HURRICANE SANDY: EMERGENCY RESPONSE AND RELIEF INFORMATION

 

    Hurricane Sandy has obviously taken a devastating toll on the Empire State, impacting literally millions of New Yorkers.


    But New Yorkers have a long and proud history of pulling together during times of crisis, and a tremendous emergency response and relief effort is now underway in all impacted communities.


    As emergency responders, public works, and utilty personnel continue to move forward with their important work, we encourage all New Yorkers to stay safe and keep informed.


    Directly below are links to our official government websites providing up-to-the-minute news and information that may be helpful to you and your family in the coming hours and days. This information includes power and utility updates, transportation updates and key contacts and locations to help you access whatever relief services you may need.


    In addition, for those concerned New Yorkers who wish to support the relief effort in some way, we've provided a link below to the American Red Cross.


    Storm Information: Governor's Office


    New York State Division of Homeland Security and Emergency Services


    Red Cross Support


    KEY SANDY-RELATED INSURANCE INFORMATION AVAILABLE


    As New Yorkers continue to recover from the devastating impact of Hurricane Sandy, the State Department of Financial Services (DFS) is providing important information about what families and individuals should do if they have sustained damage during the storm.
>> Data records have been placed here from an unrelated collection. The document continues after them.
Lemma Get_key_from_total t count : ∀ i key (out : cval t) σ ks vs,
  exact_match t = true →
  mKeys (this σ) = Array ks → i + count ≤ length ks →
  mValues (this σ) = Array vs → i + count ≤ length vs →
  Forall (slot_ok (heap σ)) vs → Forall (λ e, data e ≠ None) vs →
  ∃ r, Get_key_from t count i key out σ = Ok (r, σ).
Proof.
  induction count as [|count IH];
    intros i key out σ ks vs Hex Hks Hlk Hvs Hlv Hok Hset;
    cbn [Get_key_from]; [by eexists|].
  destruct (lookup_lt_is_Some_2 ks i) as [k Hk]; [lia|].
  rewrite (bind_Ok _ _ σ k σ) by by eapply read_mKeys_Ok.
  destruct (aiString_eq k key).
  - destruct (lookup_lt_is_Some_2 vs i) as [e He]; [lia|].
    pose proof (Forall_lookup_1 _ vs i e Hok He) as Hoke.
    pose proof (Forall_lookup_1 _ vs i e Hset He) as Hne.
    destruct (data e) as [p|] eqn:Hd; [|done].
    destruct (Get_typed_slot_cases t i out σ vs e p Hex Hvs He Hoke Hd)
      as [[_ E]|[_ (v & _ & E)]]; rewrite E; by eexists.
  - eapply IH; [done | done | lia | done | lia | done | done].
Qed.

(** X1. A [Set] at one index does not disturb what [Get] returns at any
    other index: a call that returned [r] before the [Set] returns the
    same [r] after it. *)
Theorem Set_keeps_other_slots
    t index key (v : cval t) σ ks vs t' j (out : cval t') r :
  mKeys (this σ) = Array ks → mValues (this σ) = Array vs →
  index < mNumProperties (this σ) →
  index < length ks → index < length vs →
  j ≠ index → Get t' j out σ = Ok (r, σ) →
  ∃ σ', Set_ t index key v σ = Ok (tt, σ') ∧ Get t' j out σ' = Ok (r, σ').
Proof.
  intros Hk Hv Hn Hik Hiv Hne HG. eexists. split; [by apply Set_Ok|].
  by apply Get_after_Set_other.
Qed.

(** X2. A returning [Set] allocates exactly one object and touches no
    other: the new address was free, every object that was live is still
    live and unchanged, the free store has one object more, and the
    property count is the same. *)
Theorem Set_allocates_one_object t index key (v : cval t) σ ks vs :
  mKeys (this σ) = Array ks → mValues (this σ) = Array vs →
  index < mNumProperties (this σ) →
  index < length ks → index < length vs →
  ∃ σ' p, Set_ t index key v σ = Ok (tt, σ')
    ∧ heap σ !! p = None
    ∧ heap σ' = <[p := box t v]> (heap σ)
    ∧ heap σ ⊆ heap σ'
    ∧ size (heap σ') = S (size (heap σ))
    ∧ mNumProperties (this σ') = mNumProperties (this σ).
Proof.
  intros Hk Hv Hn Hik Hiv.
  exists (after_Set t index key v ks vs σ), (fresh (dom (heap σ))).
  pose proof (fresh_not_live (heap σ)) as Hf.
  split_and!; [by apply Set_Ok | done | done | | | done].
  - cbn. by apply insert_subseteq.
  - cbn. by apply map_size_insert_None.
Qed.

(** X3. [Set] instantiated at one of the six overload types, at an
    index below the property count, keeps the store invariant whenever
    it returns: both arrays keep their length, every slot still is
    empty or points to a live object of the type its tag names (the
    written slot now does the latter), and no two slots share an
    object. *)
Theorem Set_preserves_store_ok t index key (v : cval t) σ σ' :
  exact_match t = true →
  store_ok σ → index < mNumProperties (this σ) →
  Set_ t index key v σ = Ok (tt, σ') → store_ok σ'.
Proof.
  intros Hex (ks & vs & Hk & Hv & Hlk & Hlv & Hok & Hnd) Hn HS.
  assert (index < length vs) as Hiv by lia.
  rewrite (Set_Ok t index key v σ ks vs) in HS by (done || lia).
  injection HS as <-.
  eexists _, _. split_and!; [reflexivity | reflexivity | | | | ]; cbn.
  - by rewrite length_alter.
  - by rewrite length_insert.
  - apply Forall_insert.
    + eapply Forall_impl; [exact Hok|]. intros e. apply slot_ok_insert_fresh.
    + intros p [= <-]. eexists. split; [apply lookup_insert_eq|].
      cbn. by rewrite dynamic_type_box.
  - destruct (lookup_lt_is_Some_2 vs index Hiv) as [e He].
    rewrite insert_take_drop by done.
    rewrite <-(take_drop_middle vs index e He) in Hnd.
    rewrite omap_app in Hnd. rewrite omap_app.
    pose proof (fresh_not_owned _ _ (Forall_take _ index _ Hok)) as HA.
    pose proof (fresh_not_owned _ _ (Forall_drop _ (S index) _ Hok)) as HB.
    apply NoDup_app in Hnd as (HndA & Hdisj & HndB).
    assert (NoDup (omap data (drop (S index) vs))
            ∧ ∀ x, x ∈ omap data (take index vs) → x ∉ omap data (drop (S index) vs))
      as [HndB' Hdisj'].
    { cbn in HndB, Hdisj. destruct (data e) as [q|].
      - apply NoDup_cons in HndB as [_ HndB]. split; [done|].
        intros x Hx Hx'. apply (Hdisj x Hx). by right.
      - done. }
    apply NoDup_app. split_and!; [done | | ].
    + cbn. intros x Hx [->|Hx']%elem_of_cons; [done|]. by apply (Hdisj' x).
    + cbn. by apply NoDup_cons.
Qed.

(** X4. On a store that satisfies the invariant, [Get] instantiated at
    one of the six overload types, at an index below the count, never
    reads an object through a pointer of another type: it returns false
    on differing tags, returns true with exactly the stored object on
    equal tags, and its only undefined case is an empty (null) slot
    whose tag equals the requested one. *)
Theorem Get_safe_on_store_ok t index (out : cval t) σ :
  exact_match t = true →
  store_ok σ → index < mNumProperties (this σ) →
  ∃ vs e, mValues (this σ) = Array vs ∧ vs !! index = Some e
    ∧ ((type e ≠ GetAiType t ∧ Get t index out σ = Ok ((false, out), σ))
       ∨ (type e = GetAiType t
          ∧ ∃ p v, data e = Some p ∧ heap σ !! p = Some (box t v)
                   ∧ Get t index out σ = Ok ((true, v), σ))
       ∨ (type e = GetAiType t ∧ data e = NULL
          ∧ Get t index out σ = Undefined)).
Proof.
  intros Hex (ks & vs & Hk & Hv & Hlk & Hlv & Hok & Hnd) Hn.
  destruct (lookup_lt_is_Some_2 vs index) as [e He]; [lia|].
  exists vs, e. split_and!; [done..|].
  pose proof (Forall_lookup_1 _ vs index e Hok He) as Hoke.
  destruct (data e) as [p|] eqn:Hd.
  - destruct (Get_typed_slot_cases t index out σ vs e p Hex Hv He Hoke Hd)
      as [[Ht E]|[Ht (v & Hh & E)]]; [by left|].
    right. left. split; [done|]. by exists p, v.
  - destruct (decide (type e = GetAiType t)) as [Ht|Ht].
    + right. right. split_and!; [done..|].
      rewrite (Get_same_tag _ index out σ vs e Hv He Ht). by rewrite Hd.
    + left. split; [done|]. by eapply Get_other_tag.
Qed.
    The Department has also set up a consumer helpline to answer questions and provide assistance. Anyone seeking information can call 800-339-1759 between 8 am and 8 pm during weekdays and 9 am to 4 pm on weekends. According to DFS, some basic points to remember include the following:


    •Residents should file insurance claims with their insurers promptly and as soon as possible after losses occur. It is important to provide policy numbers and all information relevant to the loss.
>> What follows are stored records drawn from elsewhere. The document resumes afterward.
(** The run of the example above: the guard stops it in its third
    iteration, after three draws of four samples. *)
Example GCMs_run_example :
  GCMs L96_eq1_xdot nat example_randn [1; 2; 3; 4] 18 1 5 [0] 0 0.984 7%nat
  = (Some ([[14; 17; 24; 15]; [-87; 144; 35; -54];
            [nan; nan; nan; nan]; [nan; nan; nan; nan]; [nan; nan; nan; nan]],
           [1; 2; 2; 3; 4]), 19%nat).
Proof. by vm_compute. Qed.

(** X10 at a call on [example_world], which returns the addresses 7 and
    6. *)
Lemma GCM_returns_new_arrays_witness :
  Store.heap nat example_world !! 7%positive = None
  ∧ Store.heap nat example_world !! 6%positive = None
  ∧ 7%positive ≠ 6%positive ∧ 7%positive ≠ 5%positive ∧ 6%positive ≠ 5%positive.
Proof.
  apply (GCM_returns_new_arrays L96_eq1_xdot nat example_randn example_world
           5%positive [1; 2; 3; 4] 18 1 5 [0] 1 0.984 7%positive 6%positive).
  - reflexivity.
  - left. by vm_compute.
Defined.

(** X11 on the calls [example_call1] and [example_call2]. *)
Lemma GCM_successive_calls_witness :
  Store.returned nat (example_call2.1, example_call2.2)
  = Store.contents (GCM L96_eq1_xdot [1; 2; 3; 4] 18 0.002 3 [0.5; -2])
  ∧ Store.returned nat (example_call1.1, example_call2.2)
    = Store.contents (GCM L96_eq1_xdot [1; 2; 3; 4] 18 1 5 [0])
  ∧ (∀ h1 t1 h2 t2,
       example_call1.1 = Some (h1, t1) → example_call2.1 = Some (h2, t2) →
       h2 ≠ h1 ∧ h2 ≠ t1 ∧ t2 ≠ h1 ∧ t2 ≠ t1).
Proof.
  apply (GCM_successive_calls L96_eq1_xdot nat example_world 5%positive [1; 2; 3; 4]
           18 1 5 [0] 18 0.002 3 [0.5; -2]
           example_call1.1 example_call1.2 example_call2.1 example_call2.2).
  - reflexivity.
  - apply surjective_pairing.
  - apply surjective_pairing.
Defined.

(** X12 with [stoch = -3]. *)
Lemma GCMs_phi_one_is_GCM_witness :
  (GCMs L96_eq1_xdot nat example_randn [1; 2; 3; 4] 18 0.002 5 [0.5; -2] (-3) 1 7%nat).1
  = GCM L96_eq1_xdot [1; 2; 3; 4] 18 0.002 5 [0.5; -2].
Proof.
  apply (GCMs_phi_one_is_GCM L96_eq1_xdot L96_eq1_xdot_length L96_eq1_xdot_lookup
           nat example_randn example_randn_length example_randn_finite).
  by vm_compute.
Defined.

(** X13 on an initial state with a slot that holds [-0]. *)
Lemma Xinit_is_Xtrue0_witness :
  ∃ X, Xinit [1; -0; 3; 4] (example_randn 4 7).1 = Some X
    ∧ length X = length [1; -0; 3; 4]
    ∧ ∀ k x, [1; -0; 3; 4] !! k = Some x →
        ∃ y, X !! k = Some y ∧ (y = x ∨ Prim2SF x = S754_zero true ∧ y = 0).
Proof.
  apply (Xinit_is_Xtrue0 [1; -0; 3; 4] (example_randn 4 7).1).
  - reflexivity.
  - apply example_randn_finite.
Defined.

(** Against a positive sample the [-0] of slot 1 becomes [+0]; against a
    negative one it stays. *)
Example Xinit_example :
  Xinit [1; -0; 3; 4] (example_randn 4 7).1 = Some [1; 0; 3; 4]
  ∧ Xinit [1; -0; 3; 4] (example_randn 4 8).1 = Some [1; -0; 3; 4].
Proof. split; by vm_compute. Qed.

(** X14 on the run of [GCM_run_example], the sum taken from left to
    right, against a truth that stays at the initial state. *)
Lemma err_of_run_witness :
  ∃ m e,
    GCM_completed L96_eq1_xdot 18 1 [0] (Z.to_nat 5) [1; 2; 3; 4] = Some m
    ∧ err example_add_reduce
        (Array2 (Z.to_nat 5) (length [1; 2; 3; 4])
           [[14; 17; 24; 15]; [-87; 144; 35; -54];
            [nan; nan; nan; nan]; [nan; nan; nan; nan]; [nan; nan; nan; nan]])
        (Array2 6 4 (replicate 6 [1; 2; 3; 4])) = Some e
    ∧ length e = Z.to_nat 5
    ∧ (∀ j row t,
         [[14; 17; 24; 15]; [-87; 144; 35; -54];
          [nan; nan; nan; nan]; [nan; nan; nan; nan]; [nan; nan; nan; nan]] !! j
         = Some row →
         rows (Array2 6 4 (replicate 6 [1; 2; 3; 4])) !! S j = Some t →
         e !! j = Some (sqrt (example_add_reduce (np.mul (np.sub row t) (np.sub row t))
                              / np.of_int (Z.of_nat (length [1; 2; 3; 4])))))
    ∧ (∀ j row,
         [[14; 17; 24; 15]; [-87; 144; 35; -54];
          [nan; nan; nan; nan]; [nan; nan; nan; nan]; [nan; nan; nan; nan]] !! j
         = Some row → ¬ no_nan row → e !! j = Some nan)
    ∧ (∀ j, m ≤ j → j < Z.to_nat 5 → e !! j = Some nan).
Proof.
  apply (err_of_run L96_eq1_xdot L96_eq1_xdot_length example_add_reduce
           example_add_reduce_nan [1; 2; 3; 4] 18 1 5 [0] _ [1; 2; 2; 3; 4]).
  - by vm_compute.
  - split; [done|]. cbn. repeat constructor.
  - done.
  - done.
Defined.

(** X16 at a step size that is not-a-number. *)
Lemma GCM_nan_parameters_witness :
  GCM L96_eq1_xdot [1; 2; 3; 4] 18 nan 3 [0]
  = Some (replicate (Z.to_nat 3) (replicate (length [1; 2; 3; 4]) nan),
          (λ n, nan * np.of_int (Z.of_nat n + 1)) <$> seq 0 (Z.to_nat 3)).
Proof.
  apply (GCM_nan_parameters L96_eq1_xdot L96_eq1_xdot_length).
  - intros X F k x Hx. by apply L96_eq1_xdot_lookup.
  - left. reflexivity.
  - lia.
  - done.
Defined.

(** X17 on two calls on [example_world]. *)
Lemma GCMs_successive_calls_witness :
  Store.returned nat (example_calls1.1, example_calls2.2)
  = Store.contents
      (GCMs L96_eq1_xdot nat example_randn [1; 2; 3; 4] 18 1 5 [0] 1 0.984 7%nat).1
  ∧ Store.returned nat (example_calls2.1, example_calls2.2)
    = Store.contents
        (GCMs L96_eq1_xdot nat example_randn [1; 2; 3; 4] 18 0.002 3 [0.5; -2] 1 0.984
           (GCMs L96_eq1_xdot nat example_randn [1; 2; 3; 4] 18 1 5 [0] 1 0.984 7%nat).2).1
  ∧ Store.gen nat example_calls2.2
    = (GCMs L96_eq1_xdot nat example_randn [1; 2; 3; 4] 18 0.002 3 [0.5; -2] 1 0.984
         (GCMs L96_eq1_xdot nat example_randn [1; 2; 3; 4] 18 1 5 [0] 1 0.984 7%nat).2).2.
Proof.
  apply (GCMs_successive_calls L96_eq1_xdot nat example_randn example_world 5%positive
           [1; 2; 3; 4] 18 1 5 [0] 1 0.984 18 0.002 3 [0.5; -2] 1 0.984
           example_calls1.1 example_calls1.2 example_calls2.1 example_calls2.2).
  - reflexivity.
  - apply surjective_pairing.
  - apply surjective_pairing.
Defined.

(** X18 on two runs that differ in everything but the size of the state. *)
Lemma GCMs_noise_independent_of_state_witness :
  (GCMs_state L96_eq1_xdot nat example_randn 18 1 [0] 1 0.984 [1; 2; 3; 4] 7%nat 3).1.1
  = (GCMs_state L96_eq1_xdot nat example_randn 8 0.002 [0.5; -2] 1 0.984
       [0; 0; 1; 0] 7%nat 3).1.1
  ∧ (GCMs_state L96_eq1_xdot nat example_randn 18 1 [0] 1 0.984 [1; 2; 3; 4] 7%nat 3).2
    = (GCMs_state L96_eq1_xdot nat example_randn 8 0.002 [0.5; -2] 1 0.984
         [0; 0; 1; 0] 7%nat 3).2.
Proof.
  apply (GCMs_noise_independent_of_state L96_eq1_xdot L96_eq1_xdot_length
           nat example_randn example_randn_length).
  reflexivity.
Defined.

(** X19 on the run of [GCM_run_example], shifted by one slot. *)
Lemma GCM_roll_witness :
  GCM L96_eq1_xdot (np.roll [1; 2; 3; 4] 1) 18 1 5 [0]
  = (λ r : list np.ndarray * np.ndarray, ((λ x, np.roll x 1) <$> r.1, r.2))
      <$> GCM L96_eq1_xdot [1; 2; 3; 4] 18 1 5 [0].
Proof.
  apply (GCM_roll L96_eq1_xdot L96_eq1_xdot_length L96_eq1_xdot_roll).
Defined.

Example GCM_roll_example :
  GCM L96_eq1_xdot [4; 1; 2; 3] 18 1 5 [0]
  = Some ([[15; 14; 17; 24]; [-54; -87; 144; 35];
           [nan; nan; nan; nan]; [nan; nan; nan; nan]; [nan; nan; nan; nan]],
          [1; 2; 2; 3; 4]).
Proof. by vm_compute. Qed.

(** The error of three rows against a truth of four: row [j] is set against
    row [j + 1]. *)
Example err_example :
  err example_add_reduce
    (Array2 3 4 [[4; 6; 3; 4]; [1; 2; 3; 4]; [nan; nan; nan; nan]])
    (Array2 4 4 [[9; 9; 9; 9]; [1; 2; 3; 4]; [1; 2; 3; 4]; [1; 2; 3; 4]])
  = Some [2.5; 0; nan].
Proof. by vm_compute. Qed.

(** Against a truth of as many rows as the history the subtraction raises;
    against one of two rows, of which one is left, it broadcasts. *)
Example err_shapes :
  err example_add_reduce
    (Array2 3 4 [[4; 6; 3; 4]; [1; 2; 3; 4]; [5; 2; 0; 4]])
    (Array2 3 4 [[9; 9; 9; 9]; [1; 2; 3; 4]; [1; 2; 3; 4]]) = None
  ∧ err example_add_reduce
      (Array2 3 4 [[4; 6; 3; 4]; [1; 2; 3; 4]; [5; 2; 0; 4]])
      (Array2 2 4 [[9; 9; 9; 9]; [1; 2; 3; 4]]) = Some [2.5; 0; 2.5].
Proof. split; by vm_compute. Qed.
    •To best document losses, take photos or videos showing the extent of the losses before cleaning up damage.


    •Make only necessary repairs to prevent further damage to property, like covering broken windows. Permanent repairs should not be made until after insurers have inspected losses. Damaged personal property should be kept until after an insurance settlement has been reached.
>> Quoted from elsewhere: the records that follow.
(** X8. The exit status 1 of [main] has two causes and no other: the
    executable does not exist, or it exists and [create_patches] accepts
    nothing from it. *)
Theorem X8_exit_status_one (with_suffix : string -> string -> string)
    (args : Args) (fs : filesystem) :
  value_of (main with_suffix args fs) = Ok 1
  <-> (fs (exe_path args) = None
       \/ exists content,
            fs (exe_path args) = Some content
            /\ fst (create_patches content (width args) (height args)) = Ok []).
Proof.
  destruct (fs (exe_path args)) as [content|] eqn:Hfs.
  - destruct (create_patches content (width args) (height args))
      as [[ps|e] out] eqn:H.
    + destruct ps as [|p ps'].
      * rewrite (main_empty_plan with_suffix args fs content Hfs out H).
        split; [|reflexivity]. intros _. right. exists content.
        rewrite H. now split.
      * assert (Hne : p :: ps' <> []) by discriminate.
        assert (Hrun : value_of (main with_suffix args fs) = Ok 0).
        { destruct (dry_run args) eqn:Hdry.
          - now rewrite (main_dry_run with_suffix args fs content Hfs _ out H
                           Hne Hdry).
          - destruct (main_commit with_suffix args fs content Hfs _ out H
                        Hne Hdry) as [o ->]. reflexivity. }
        rewrite Hrun. split; [discriminate|].
        intros [Hnone|[c [Hc Hplan]]]; [discriminate|].
        injection Hc as <-. rewrite H in Hplan. discriminate.
    + assert (Hrun : exists e' out',
                main with_suffix args fs = (Raise e', fs, out')).
      { destruct (printable (width args) && printable (height args)) eqn:Hp.
        - rewrite (main_plan_raises with_suffix args fs content Hfs e out
                     Hp H). eauto.
        - rewrite (main_unprintable with_suffix args fs content Hfs Hp).
          eauto. }
      destruct Hrun as (e' & out' & ->).
      split; [discriminate|].
      intros [Hnone|[c [Hc Hplan]]]; [discriminate|].
      injection Hc as <-. rewrite H in Hplan. discriminate.
  - rewrite (main_missing_file with_suffix args fs Hfs).
    split; [now left | reflexivity].
Qed.






(** X11. The backup of a committed run, when the backup path is not the
    executable itself: with [--no-backup] the backup path is left alone;
    otherwise it holds the original bytes of the executable if it did not
    exist, and what it held before if it did. *)
Theorem X11_backup_holds_the_original
    (with_suffix : string -> string -> string) (args : Args)
    (fs : filesystem) (content : bytes) (ps : list Patch)
    (out : list string) :
  fs (exe_path args) = Some content ->
  create_patches content (width args) (height args) = (Ok ps, out) ->
  ps <> [] -> dry_run args = false ->
  with_suffix (exe_path args) ".exe.backup" <> exe_path args ->
  state_after (main with_suffix args fs)
    (with_suffix (exe_path args) ".exe.backup")
  = if no_backup args
    then fs (with_suffix (exe_path args) ".exe.backup")
    else match fs (with_suffix (exe_path args) ".exe.backup") with
         | Some old => Some old
         | None => Some content
         end.
Proof.
  intros Hfs H Hne Hdry Hpath.
  destruct (main_commit with_suffix args fs content Hfs ps out H Hne Hdry)
    as [o ->].
  unfold state_after. cbn [fst snd].
  rewrite write_file_other by assumption.
  unfold backup_step, copy2, path_exists. rewrite Hfs.
  destruct (no_backup args); cbn [negb]; [reflexivity|].
  destruct (fs (with_suffix (exe_path args) ".exe.backup")) as [old|] eqn:Hold;
    cbn [negb].
  - exact Hold.
  - apply write_file_same.
Qed.

Lemma X11_backup_holds_the_original_witness :
  state_after (main String.append commit_args getters_files)
    (String.append (exe_path commit_args) ".exe.backup")
  = if no_backup commit_args
    then getters_files (String.append (exe_path commit_args) ".exe.backup")
    else match getters_files
                 (String.append (exe_path commit_args) ".exe.backup") with
         | Some old => Some old
         | None => Some getters_image
         end.
Proof.
  apply (X11_backup_holds_the_original String.append commit_args
           getters_files getters_image getters_plan getters_output).
  - reflexivity.
  - vm_compute. reflexivity.
  - discriminate.
  - reflexivity.
  - vm_compute. discriminate.
Defined.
    •Cooperate fully with your insurer and keep a diary of all conversations with the insurance agent, including the agent’s name, as well as the times and dates of all calls or visits.


    In addition, according to DFS and Governor Cuomo, New York homeowners will not have to pay potentially large hurricane deductibles on insurance claims stemming from damage caused by Sandy. DFS has informed the insurance industry that hurricane deductibles should not be triggered for this storm because Sandy did not have sustained hurricane force winds when it made landfall in New York. The Department's actions will prevent homeowners from having to pay these hurricane deductibles on their insurance policies.